É preciso investigar as atividades primárias da empresa, aquelas relacionadas ao que entrega ao mercado, em busca do seu diferencial. “Pode ser o marketing, o sistema de compra e venda, a logística, o próprio produto. Feita essa análise, identificado o diferencial, aí é possível pensar uma ação sustentável relacionada a essa área de grande fortaleza. Isso potencializa resultados em termos de imagem, competitividade e, claro, lucratividade, pois oferece produto ou serviço reconhecido que, além de tudo, pode ser também sustentável”.

Mapear o perfil do consumidor 

Uma segunda dica é analisar o perfil do cliente; seja ele uma empresa, ou consumidor final. Isso permite identificar que tipo de investimento pode gerar maior impacto, de forma mais valorosa, para esse público. “Assim, é possível transformar esse investimento sustentável em um investimento de alta rentabilidade. A tendência é que os consumidores, clientes e empresas se disponham a pagar mais, pois percebem esse valor associado que a empresa oferece”.

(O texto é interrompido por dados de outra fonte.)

Definition get_section (mbox msg : Z) (blocking : bool) : kcmd get_next :=
  b ← mbox_at mbox;
  if negb (cib_avail (cib b) =? 0) then
    let '(n, c) := cib_get_unsafe (cib b) in
    modify (with_mboxes (insert mbox (mkMbox c (mbox_array b))));;
    v ← msg_load (mbox_array b + SIZEOF_MSG_T * n);
    msg_store msg v;;
    wake_writer mbox
  else if blocking then
    me ← gets sched_active_thread;
    upd_thread me (set_wait_data msg);;
    _wait_section (MboxReaders mbox);;
    mret GetWait
  else mret GetFailed.

Definition _mbox_get (mbox msg : Z) (blocking : bool) : kprog Z :=
  r ← atomically (get_section mbox msg blocking);
  match r with
  | GetDone => mret 1
  | GetFailed => mret 0
  | GetWait => thread_yield;; mret 1
  | GetSwitch prio => sched_switch prio;; mret 1
  end.

Definition mbox_put (fuel : nat) (mbox msg : Z) : kprog unit := _mbox_put fuel mbox msg true;; mret tt.
Definition mbox_try_put (mbox msg : Z) : kprog Z := _mbox_put 0 mbox msg false.
Definition mbox_get (mbox msg : Z) : kprog unit := _mbox_get mbox msg true;; mret tt.
Definition mbox_try_get (mbox msg : Z) : kprog Z := _mbox_get mbox msg false.
Definition mbox_size (mbox : Z) : kcmd Z :=
  b ← mbox_at mbox; mret (if negb (mask (cib b) =? 0) then u32 (mask (cib b) + 1) else 0).
Definition mbox_avail (mbox : Z) : kcmd Z := b ← mbox_at mbox; mret (cib_avail (cib b)).

(** ** [msg_bus.c] *)

Definition MSB_BUS_PID_FLAG : Z := Z.shiftl 1 15.

Definition bus_at (bus : Z) : kcmd msg_bus_t := fun k =>
  match buses (objs k) !! bus with Some b => Ok (b, k) | None => Err NullPointer end.
Definition entry_at (entry : Z) : kcmd msg_bus_entry_t := fun k =>
  match entries (objs k) !! entry with Some e => Ok (e, k) | None => Err NullPointer end.

Definition msg_bus_init (bus : Z) : kcmd unit :=
  n ← gets (fun k => bus_count (objs k));
  modify (with_buses (insert bus (mkBus [] n)) 1).

(** [list_add] puts the entry right behind the head. *)
Definition msg_bus_attach (bus entry : Z) : kcmd unit :=
  p ← gets sched_active_pid;
  modify (with_entries (insert entry (mkEntry 0 p)));;
  b ← bus_at bus;
  modify (with_buses (insert bus (mkBus (entry :: subs b) (bus_id b))) 0).

Definition msg_bus_detach (bus entry : Z) : kcmd unit :=
  b ← bus_at bus;
  modify (with_buses (insert bus (mkBus (filter (fun x => x <> entry) (subs b)) (bus_id b))) 0).

Fixpoint entry_loop (l : list Z) (p : Z) : kcmd Z :=
  match l with
  | [] => mret 0
  | e :: l => s ← entry_at e; if entry_pid s =? p then mret e else entry_loop l p
  end.
Definition msg_bus_get_entry (bus : Z) : kcmd Z :=
  b ← bus_at bus;
  p ← gets sched_active_pid;
  entry_loop (subs b) p.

A empresa precisa comunicar aquilo que faz 

Investimentos sustentáveis precisam ser conhecidos pelo público. “Sem essa comunicação, não há percepção do que é feito. Sem a percepção, não é possível rentabilizar os investimentos. É imprescindível mostrar investimentos reais e resultados reais, apontar a contribuição daquela ação para a sustentabilidade. É fundamental que a comunicação seja verdadeira, constante e intensiva a esse respeito”.

Implementar um negócio sustentável é um processo contínuo 

Essa continuidade é fundamental para que os procedimentos sustentáveis não sejam vistos como algo pontual, feito somente para ganhar a visibilidade. “Uma empresa só pode ser ‘mais sustentável’ ou ‘menos sustentável’. Há uma graduação, e o empreendimento opta por ações comprometidas, mas é preciso que elas tenham constância. Que permitam traçar um histórico do que vem sendo feito desde o início”.

Garantir licenças e adequação ambiental 

Os procedimentos que estão em lei precisam ser cumpridos. “Esse é um cuidado obrigatório. Não se pode implementar um projeto sustentável e infringir procedimentos legais. Erros dessa natureza geram efeito contrário. Um investimento sustentável pode passar a ser visto como danoso à sociedade. É preciso encarar os trâmites legais como parte do processo, não como algo que existe para atrapalhar. O que atrapalha é o descuido com os processos legais”.